张绣现在已经是对这造酒师产生了浓厚的兴趣,当下说道:“此人果然可以称之为奇人!长安出现了如此奇人趣事,我又岂能不去看看?吕布将军,不如明日我们便去瞧瞧?”
“哈哈哈哈!”吕布一阵大笑,“张绣将军却是糊涂了,我刚刚不是说过,我奉了义父之命,去守护那造酒师摆擂,不管张绣将军去不去,我可是每天都要去的!”
张绣拍了拍额头,一副刚刚想起来的模样说道:“对对对!不如这样!若不嫌弃,吕布将军和樊稠将军今日便住在此处,明日我与将军一同前往如何?”
“正是!”张济也是赞同,且不说吕布现在仍是董卓的爱将,单单是对这个造酒师,张济也是有着同样浓厚的兴趣。。
吕布和樊稠相互望了望,同时笑道:“固所愿也,不敢请耳!”
张济忙是吩咐下人为二将准备厢房休息,张绣却是邀请吕布和自已在同一个院子夜谈,吕布自然也是欣然答应,众人却是没有注意,在大厅后面的房间内一名美妇正倾听着他们的谈话,当吕布答应留下来时,这美妇满面的欢喜,可在听到吕布要和张绣秉烛夜谈后,美妇却是露出了失望的神情,落寞地悄声离开。。
一夜无眠。
虽然昨夜吕布和张绣聊到很晚,但出身军旅的二人还是早早的起了床,在洗漱过后,二人便急冲冲地离开了府邸,直接奔着长安城中最大的酒楼——七宝楼而去。
一路上,张绣看到陆续有人从他们身边经过,他们赶去的方向和张绣的目的是一样的。张绣此时便已经发觉到,在自己不知不觉中,长安城中竟然出现了如此新的潮流。

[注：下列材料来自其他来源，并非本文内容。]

(* ===== verification/Fifo.v ===== *)
(** The FIFO packet scheduler: progs/bpf_qdisc_fifo.rs.

    The state is the qdisc's counters, the program's list [q_fifo] of
    [skb_node]s and the packets handed back to the kernel.  [spec] is the
    abstract queue; the theorems show that the callbacks implement it and
    that over any sequence of operations no packet is lost, duplicated or
    reordered. *)

From S2P Require Import Prelude Kernel.
Local Open Scope st_scope.

Module Fifo.

Definition NET_XMIT_SUCCESS := 0.
Definition NET_XMIT_DROP := 1.

(** A packet: its identity and [qdisc_skb_cb(skb)->pkt_len]. *)
Record sk_buff := { skb_id : Z; pkt_len : Z }.

(** The program's node, with its [__kptr] to a packet. *)
Record skb_node := { node_skb : option sk_buff }.

Record Qdisc := { qlen : Z; limit : Z; backlog : Z }.

Section Fifo.
Context {KL : KList skb_node} {LP : KLoop}.

(** [allocs] counts the [bpf_obj_new] calls; [to_free], [sent] and [freed] are
    the packets passed to bpf_qdisc_skb_drop, bpf_qdisc_bstats_update and
    bpf_kfree_skb. *)
Record world := {
  sch : Qdisc;
  q_fifo : klist;
  init_called : bool;
  allocs : nat;
  to_free : list sk_buff;
  sent : list sk_buff;
  freed : list sk_buff
}.

(** Whether the [n]-th [bpf_obj_new] succeeds. *)
Context (obj_new : nat -> bool).

Definition bpf_obj_new : ST world (option skb_node) := fun w =>
  (if obj_new (allocs w) then Some {| node_skb := None |} else None, w <| allocs ::= S |>).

行不过久,那座长安城最高的建筑物七宝楼便出现在几人面前,此时七宝楼已经是被围得水泄不通,张绣等竟然被堵在人群之外不得进去。吕布眉头一皱,把手指放在嘴中用力一吹,发出了尖锐刺耳的啸叫声。随后,便听得被看热闹的众人围住的七宝楼内传出一声巨大的嘶鸣声,只见得一团火红从七宝楼的二楼窜出,直接从七宝楼上落在了人堆。
仔细一看,正是吕布的坐骑——赤兔马!那赤兔马安稳地落在了七宝楼前面被士兵控制出来的空地上,随后也不管前面有没有人,直接就奔着吕布的方向飞快地跑了过来,惊得那些围观的人群纷纷散去,直接在吕布等人面前形成了一条宽大的通道。
“好伙计!”吕布疼爱地摸了摸正在向他撒娇的赤兔马,笑呵呵地夸奖了一句,随后便带着张绣等人来到了七宝楼前面的空地。此时,几名军士正不停地忙碌着,将一张写满字的巨大绢布贴起来,绢布上虽密密麻麻地写满了字,但是张绣一眼就看完了那绢布上的内容。
张绣却是完全说不出话来,因为那绢布上所写的问题,张绣已经不仅仅是有影像了,而是完完全全地肯定自己曾经看过!而且是在十几年前看过!